TelecomEngine: What is out there in the market that can help operators capitalize on this networking boom?

Pascoe: Smartphones are around 20% of all sales this year in the wireless market. That’s going to grow up to 33% within three years. It is the smartphone users who are linked to the applications which will help drive the usage of social networking sites. But there are some difficulties with IP-based or data messaging which are very hard to overcome.

For example, let’s say that you have an iPhone and you download an application from that allows you to access social networking sites. If you turn off that application, that’s it. You won’t ever get a notification till you start up that application again. There are issues around that. IP connections drain the battery if you try to keep those smartphones attached to the network. So if you leave the application running your battery will quickly die, but if you don’t leave the application running then you’ll never get the updates in real time.

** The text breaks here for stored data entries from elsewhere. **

(** The handle but for the poison of the store and the checkpoint counter. *)
Definition same_handle (r r' : RealRepository) : Prop :=
  ∃ cas n, r' = set_count n (set_cas cas r) ∧ cas_lock_poisoned cas = false.

(** [s] serves everything that [s0] did, and its handle still says so. *)
Record quiet (s0 s : site) : Prop := {
  qu_stays : stays (st_work s0) (st_work s);
  qu_cas : cas_grows (cas_of s0) (cas_of s);
  qu_self : same_handle (st_self s0) (st_self s)
}.

Lemma quiet_refl s : repo_inv s → quiet s s.
Proof.
  intros [Ho _ Hc Hl _]. constructor.
  - eapply keeps_stays, keeps_refl, Ho.
  - by split.
  - exists (rr_cas (st_self s)), (rr_checkpoint_count (st_self s)). split; [|done]. by destruct (st_self s).
Qed.

Lemma quiet_handle s0 s : quiet s0 s →
  rr_workspace (st_self s) = rr_workspace (st_self s0) ∧ rr_grant (st_self s) = rr_grant (st_self s0) ∧
  rr_expected (st_self s) = rr_expected (st_self s0) ∧ rr_journal (st_self s) = rr_journal (st_self s0) ∧
  rr_healthy (st_self s) = rr_healthy (st_self s0) ∧ cas_lock_poisoned (rr_cas (st_self s)) = false.
Proof. by intros [_ _ (cas & n & -> & ?)]. Qed.

Lemma quiet_store s0 s : quiet s0 s → store_of (st_self s) = store_of (st_self s0).
Proof. intros Hq. unfold store_of. by rewrite (proj1 (quiet_handle _ _ Hq)). Qed.

Lemma active_generation w store : opens w store →
  is_Some (generations_of w !! gs_active_repo store) ∧
  gs_active_repo store = generation_name (gm_generation (gs_active store)).
Proof.
  intros Ho. split; [|apply Ho]. pose proof (op_repo _ _ Ho) as Hr.
  destruct (generations_of w !! gs_active_repo store); [by eexists|done].
Qed.
(** From the staging on: the commit, the checkpoint and the publication. *)
Lemma candidate_published env auth change p scope self s :
  quiet s0 s → rr_identity self = rr_identity (st_self s0) → preparation_admitted auth p → controls_fit (store_of (st_self s0)) →
  run_spec s
    (exec stage := stage_generation env in
     let dir := sg_staging_dir stage in
     let path := stage_path self stage in
     let repo := join path "repo" in
     exec journal := script_map_err from_journal_error (open_journal env dir path) in
     exec commit := commit_candidate env dir repo change in
     let '(head, tree) := commit in
     exec patch := git_at env dir repo ["diff"; hex_of (wm_base_sha (pc_manifest (rr_workspace (st_self s0)))) +:+ ".." +:+ hex_of head] [] in
     exec candidate := lift (map_err CapCandidateManifest
       (from_manifest (candidate_manifest p change (wm_base_sha (pc_manifest (rr_workspace (st_self s0)))) head tree patch scope)
          (ci_date (rr_identity self)))) in
     exec checkpoint := write_tree_checkpoint env dir repo (dj_ops journal) in
     publish_stage env stage checkpoint ;;
     script_ret candidate)%script
    (λ s', ∃ c, exposed s0 [] [] [] c s')
    (λ r s', ∃ c, ended s0 [] [] [] c r s' ∧ ∀ cand, r = Ok cand → candidate_bound change cand).
Proof.
  intros Hq Hidentity Hadm Hfits.
  assert (∀ s, quiet s0 s → ∃ c, exposed s0 [] [] [] c s) as Hexp.
  { intros s' Hs'. exists (active_checkpoint (st_self s')). left. by apply quiet_unpublished. }
  assert (∀ e s, quiet s0 s → ∃ c, ended s0 [] [] [] c (@Err Candidate _ e) s ∧
            ∀ cand, @Err Candidate CapabilityError e = Ok cand → candidate_bound change cand) as Hend.
  { intros e s' Hs'. exists (active_checkpoint (st_self s')). split; [by left|done]. }
  apply run_bind. eapply run_weaken; [exact Hexp| |by apply stage_generation_spec].
  intros [stage|e] s1 [Hq1 Hstage]; [|by apply Hend].
  destruct (Hstage _ eq_refl) as (repo & journal & Hs1 & Hwork & Hj). clear Hstage.
  pose proof (at_stage_dirs _ _ _ _ _ Hs1) as [Hrd Hjd].
  apply run_bind, run_map_err. eapply open_journal_spec; [apply Hs1|done|exact Hj| |].
  2: { intros e. by apply Hend. }
  set (J := λ s, git_stage s0 stage repo journal s ∧ cas_of s = cas_of s1 ∧
                 rr_healthy (st_self s) = rr_healthy (st_self s1)).
  assert (git_stable J (sg_staging_dir stage)) as HJ.
  { intros s' [Hg [Hc Hh]]. destruct (git_stage_stable s0 stage repo journal s' Hg) as [Hn (n & Hn1 & Hn2)].
    split; [intros m; split; [apply Hn|done]|]. exists n. split; [exact Hn1|]. intros n' Hw'.
    split; [by apply Hn2|done]. }
  assert (∀ s', J s' → quiet s0 s') as HJq by (by intros s' [(repo' & _ & [? _ _ _]) _]).
  assert (J s1) as HJ1 by (split; [exists repo; by split|done]).
  assert (∀ e s, J s → ∃ c, ended s0 [] [] [] c (@Err Candidate _ e) s ∧
            ∀ cand, @Err Candidate CapabilityError e = Ok cand → candidate_bound change cand) as HJend by eauto.
  apply run_bind. eapply run_weaken; [intros s' Hs'; by apply Hexp, HJq| |by apply (commit_candidate_spec J)].
  intros [[head tree]|e] s2 [Hs2 _]; [|by apply HJend].
  apply run_bind. eapply run_weaken; [intros s' Hs'; by apply Hexp, HJq| |].
  2: { apply (git_at_stable J); [done|by repeat constructor|done]. }
  intros [patch|e] s3 [Hs3 _]; [|by apply HJend].
  apply run_bind_lift; [intros e _; by apply HJend|]. intros cand Hcand.
  apply map_err_Ok, (candidate_bound_of auth) in Hcand; [|done|by rewrite Hidentity].
  apply run_bind. eapply run_weaken; [intros s' Hs'; by apply Hexp, HJq| |by apply (write_tree_checkpoint_spec J)].
  intros [c|e] s4 [[(repo4 & Hw4 & Hs4) [Hcas4 Hh4]] Hc]; [|apply Hend, Hs4].
  apply run_bind. eapply run_weaken; [| |].
  3: { eapply (publish_stage_ended s0 Hinv [] [] []); [exact Hs4| |exact Hj|by rewrite app_nil_r|constructor| |by apply Hc| |].
       - apply (quiet_handle _ _ (as_quiet _ _ _ _ _ Hs4)).
       - pose proof (ri_objects _ (quiet_inv _ _ Hinv (as_quiet _ _ _ _ _ Hs4))) as Ho.
         destruct (quiet_handle _ _ (as_quiet _ _ _ _ _ Hs4)) as (_ & _ & _ & Hjn & _).
         by rewrite Hjn in Ho.
       - apply patched_refl. by etrans.
       - destruct (Hc _ eq_refl) as (oid & Hoid & ->). apply Hfits; [|done].
         apply (sr_width _ _ _ (as_ready _ _ _ _ _ Hs4)). }
  { intros s' Hs'. by exists c. }
  intros [[]|e] s5 Hr5; [apply run_ret|]; exists c; (split; [exact Hr5|by intros ? [= <-]]).
Qed.

(** The whole call, from the read-only check on. *)
Lemma prepare_candidate_spec env auth change p :
  controls_fit (store_of (st_self s0)) →
  run_spec s0 (prepare_candidate env auth change p)
    (λ s', ∃ c, exposed s0 [] [] [] c s')
    (λ r s', ∃ c, ended s0 [] [] [] c r s' ∧
       ∀ cand, r = Ok cand → preparation_admitted auth p ∧ candidate_bound change cand).
Proof.
  intros Hfits.
  assert (∀ s, quiet s0 s → ∃ c, exposed s0 [] [] [] c s) as Hexp.
  { intros s' Hs'. exists (active_checkpoint (st_self s')). left. by apply quiet_unpublished. }
  assert (∀ e s, quiet s0 s → ∃ c, ended s0 [] [] [] c (@Err Candidate _ e) s ∧
            ∀ cand, @Err Candidate CapabilityError e = Ok cand →
              preparation_admitted auth p ∧ candidate_bound change cand) as Hend.
  { intros e s' Hs'. exists (active_checkpoint (st_self s')). split; [by left|done]. }
  apply run_bind. eapply run_weaken; [exact Hexp| |by apply (validate_candidate_preparation_spec env auth p), quiet_refl].
  intros [[]|e] s1 [Hs1 Hadm]; [|by apply Hend]. specialize (Hadm tt eq_refl).
  apply run_get_self, run_bind_lift; [intros; by apply Hend|]. intros token _.
  apply run_bind. eapply run_weaken; [exact Hexp| |by apply status_scan_spec].
  intros [entries|e] s2 [Hs2 _]; [|by apply Hend].
  apply run_bind_lift; [intros; by apply Hend|]. intros scope _.
  apply run_bind. eapply run_weaken; [exact Hexp| |by apply validate_active_checkpoint_spec].
  intros [active|e] s3 [Hs3 _]; [|by apply Hend].
  apply run_bind_lift; [intros; by apply Hend|]. intros base Hbase. apply base_commit_Ok in Hbase as ->.
  apply run_bind_lift; [intros; by apply Hend|]. intros [] _. rewrite (proj1 (quiet_handle _ _ Hs1)).
  eapply run_weaken; [| |exact (candidate_published env auth change p scope _ s3 Hs3 (quiet_identity _ Hs1) Hadm Hfits)].
  - done.
  - intros r s' (c & He & Hc). exists c. split; [exact He|]. intros cand Hr. split; [exact Hadm|by apply Hc].
Qed.
End Active.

SMS could help with this – and it’s part of the reason why Twitter has taken off. Because SMS is not attached to the data network, but attached to the circuit-switched network, you can always receive an SMS. You receive an SMS if your phone is on with no issue with battery or notifications.

Alan Pascoe, Senior Manager of Product Marketing at Tekelec, has more than 12 years’ experience in telecommunications with o2 UK, o2 Germany and Tekelec solving core network and value-added service challenges for carriers. His strong background working for mobile network operators has given him a unique insight into the current problems of messaging networks and the challenges facing operators evolving to next-generation architectures.